冠動脈血流は心筋が弛緩する拡張期に最も多く流れる。収縮期は心筋内圧が上昇して血管が圧迫され血流が減少するため、「主に収縮期に血流がある」とする3は誤りで、これが正答。


【各選択肢の解説】

1. 運動時に増大する。
✅ 正しい。運動で心筋酸素需要が増すと冠血流も増加する。
2. 心筋への栄養供給を担う。
✅ 正しい。
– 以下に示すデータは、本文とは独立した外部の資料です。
(** [s.split()] *)
Definition split_whitespace (s : string) : list string :=
  let (w, ws) := split_go s in cons_word w ws.

Definition is_digit (a : ascii) : bool :=
  bool_decide (a ∈ ["0"; "1"; "2"; "3"; "4"; "5"; "6"; "7"; "8"; "9"]%char).

Fixpoint digits_value (s : string) (acc : Z) : option Z :=
  match s with
  | EmptyString => Some acc
  | String a s' =>
      if is_digit a then digits_value s' (10 * acc + Z.of_nat (int a))
      else None
  end.

(** [int(s)] for a string without white space: an optional sign and one
    decimal digit or more; [None] stands for [ValueError]. *)
Definition int_of_str (s : string) : option Z :=
  match s with
  | EmptyString => None
  | String a s' =>
      if bool_decide (a = "+"%char) then
        match s' with EmptyString => None | _ => digits_value s' 0 end
      else if bool_decide (a = "-"%char) then
        match s' with
        | EmptyString => None
        | _ => Z.opp <$> digits_value s' 0
        end
      else digits_value s 0
  end.

Definition int_str (s : string) : IO Z := λ w,
  match int_of_str s with
  | Some z => Some (Done z, w)
  | None => Some (Failed ValueError, w)
  end.

(** *** [Game.printMenu] *)

Global Instance GameStatus_eq_dec : EqDecision GameStatus.
Proof. solve_decision. Defined.

(** The [for c in range(columns)] loop. *)
Fixpoint menu_line (r : Z) (cs : list Z) (line : string) : M string :=
  match cs with
  | [] => ret line
  | c :: rest =>
      let line := line +:+ " " in
      let* h := is_hidden r c in
      if bool_decide (h = "H") then menu_line r rest (line +:+ "H ")
      else
        let* v := get_value r c in
        menu_line r rest (line +:+ v +:+ " ")
  end.

(** The [for r in range(rows)] loop. *)
Fixpoint menu_rows (rs : list Z) (columns : Z) : IO unit :=
  match rs with
  | [] => io_ret tt
  | r :: rest =>
      do* line := lift (menu_line r (range columns) (pretty r)) in
      exec print line in
      menu_rows rest columns
  end.

Definition status_name (statusEnum : GameStatus) : string :=
  match statusEnum with
  | NotStarted => "NotStarted"
  | InProgress => "InProgress"
  | Lose => "Lose"
  | Win => "Win"
  end.

Definition indexing (columns : Z) : string :=
  "  " +:+ replace "," " " (slice_1_m1 (str_list (range columns))).

Definition printMenu : IO unit :=
  do* rows := lift getRows in
  do* columns := lift getColumns in
  exec print (indexing columns) in
  exec menu_rows (range rows) columns in
  do* statusEnum := lift get_status in
  exec print ("Game status: " +:+ status_name statusEnum) in
  do* status := lift get_status in
  print (if bool_decide (status ∈ [Win; Lose])
         then "Available actions: (1) Save | (2) Exit"
         else "Available actions: (1) Save | (2) Exit | (3) Move").

(** *** [Game.run] *)

(** [self.board.save_board(filename)] with its file: the file is opened,
    the two lines of the dimensions are written, and the lines of the
    rows are written once all of them are made. *)
Definition save_to (filename : string) : IO unit := λ w,
  if writable w filename then
    match save_board (game_board w) with
    | (Return document, b) =>
        Some (Done tt, record (Saved filename document) (set_game_board b w))
    | (Raise e, b) =>
        Some (Failed (BoardError e),
              record (Saved filename [pretty (rows b) +:+ "
";
                                      pretty (columns b) +:+ "
"])
                     (set_game_board b w))
    end
  else Some (Failed IOError, w).

(** The body of the last [try] of the loop. *)
Definition move_to (fuel : nat) (move : string) : IO unit :=
  match split_whitespace move with
  | [x; y] =>
      do* r := int_str x in
      do* c := int_str y in
      exec lift_fuel (make_move fuel r c) in
      io_ret tt
  | _ => print "Illegal move values"
  end.

(** The [while True] loop; every turn of it takes one unit of fuel. *)
Fixpoint Game_run (fuel : nat) : IO unit :=
  match fuel with
  | O => λ _, None
  | S fuel' =>
      exec printMenu in
      do* selection := raw_input "Enter selection: " in
      if bool_decide (selection = "1") then
        do* filename := raw_input "Enter filename: " in
        exec try_except_else (save_to filename)
               (print "Save operation failed")
               (print "Save operation done") in
        Game_run fuel'
      else if bool_decide (selection = "2") then
        print "Goodbye :)"
      else
        do* playing :=
          (if bool_decide (selection = "3") then
             do* status := lift get_status in
             io_ret (bool_decide (status ∉ [Win; Lose]))
           else io_ret false) in
        if playing : bool then
          do* move :=
            raw_input "Enter row then column (space separated): " in
          exec try_except (move_to fuel' move)
                 (print "Illegal move values") in
          Game_run fuel'
        else
          exec print "Illegal choice" in
          Game_run fuel'
  end.

(** ** The console, described directly *)

(** What the menu shows for a cell: its value when it is uncovered. *)
Definition shown (b : Board) (p : cell) : string :=
  if bool_decide (p ∈ uncovered b)
  then match board b !! p with Some v => str v | None => "" end
  else "H".

(** The line of the menu for the row [r]. *)
Definition menu_text (b : Board) (r : Z) : string :=
  foldl (λ line c, line +:+ " " +:+ shown b (r, c) +:+ " ") (pretty r)
        (range (columns b)).

(** What a step of the console keeps: the board only gains uncovered
    cells, input is only consumed, the trace only grows. *)
Definition extends (w w' : World) : Prop :=
  grows (game_board w) (game_board w') ∧
  stdin w' `suffix_of` stdin w ∧
  trace w `prefix_of` trace w' ∧
  writable w' = writable w.

(** The game is over. *)
Definition game_over (b : Board) : Prop :=
  get_status b = (Return Win, b) ∨ get_status b = (Return Lose, b).

(** What [printMenu] prints for a board of status [s]. *)
Definition menu_events (b : Board) (s : GameStatus) : list event :=
  Printed (indexing (columns b))
  :: ((λ r, Printed (menu_text b r)) <$> range (rows b))
  ++ [Printed ("Game status: " +:+ status_name s);
      Printed (if bool_decide (s ∈ [Win; Lose])
               then "Available actions: (1) Save | (2) Exit"
               else "Available actions: (1) Save | (2) Exit | (3) Move")].

(** What is known of a run of the loop from [w] that ended in [o] and
    [w']. *)
Definition run_facts (w : World) (o : io_outcome unit) (w' : World) : Prop :=
  extends w w' ∧
  (o = Done tt ∨ (o = Failed EOFError ∧ stdin w' = [])) ∧
  (o = Done tt → last (trace w') = Some (Printed "Goodbye :)")) ∧
  (reachable (game_board w) → reachable (game_board w')) ∧
  (game_over (game_board w) → game_board w' = game_board w).

(** A string of decimal digits, and a string without white space. *)
Definition all_digits (s : string) : Prop :=
  Forall (λ a, is_digit a = true) (String.list_ascii_of_string s).

Definition no_space (s : string) : Prop :=
  Forall (λ a, is_space a = false) (String.list_ascii_of_string s).

(** ** Sample boards

    A 3 by 3 board with one mine in the upper left corner, nothing
    uncovered, and the same board after the lower right corner was played. *)
Definition corner_mine : Board :=
  mkBoard 3 3 false
    (list_to_map
       [((0, 0), Mine);  ((0, 1), Num 1); ((0, 2), Num 0);
        ((1, 0), Num 1); ((1, 1), Num 1); ((1, 2), Num 0);
        ((2, 0), Num 0); ((2, 1), Num 0); ((2, 2), Num 0)])
    [].

Definition corner_mine_won : Board :=
  set_uncovered
    [(2, 2); (1, 2); (2, 1); (1, 1); (0, 2); (0, 1); (2, 0); (1, 0)]
    corner_mine.

(** The boards that [Board(3, 3)] and [Board(1, 2)] construct. *)
Definition fresh_3x3 : Board :=
  mkBoard 3 3 true (foldl (λ g rc, <[rc := Num 0]> g) ∅ (all_cells 3 3)) [].

Definition fresh_1x2 : Board :=
  mkBoard 1 2 true (foldl (λ g rc, <[rc := Num 0]> g) ∅ (all_cells 1 2)) [].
冠循環は心筋自体への酸素・栄養供給路。
3. 主に収縮期に血流がある。
❌ 誤り。冠血流は主に拡張期に流れる。収縮期は心筋圧迫で減少する。設問は誤りを問うので、これが正答。
4. 狭心症の発症に関与する。
✅ 正しい。冠動脈狭窄による心筋虚血が狭心症を起こす。
5. 心拍出量の約5%を占める。
✅ 正しい。冠血流は安静時心拍出量の約4〜5%。

【試験対策ポイント】

冠循環の要点:①血流は拡張期優位(左室は特に顕著)、②安静時に心拍出量の約5%、③心筋の酸素摂取率が高く需要増には血流増で対応、④頻脈(拡張期短縮)は冠灌流を減らす。IABPが拡張期にバルーンを膨らませ冠血流を増やす原理と直結。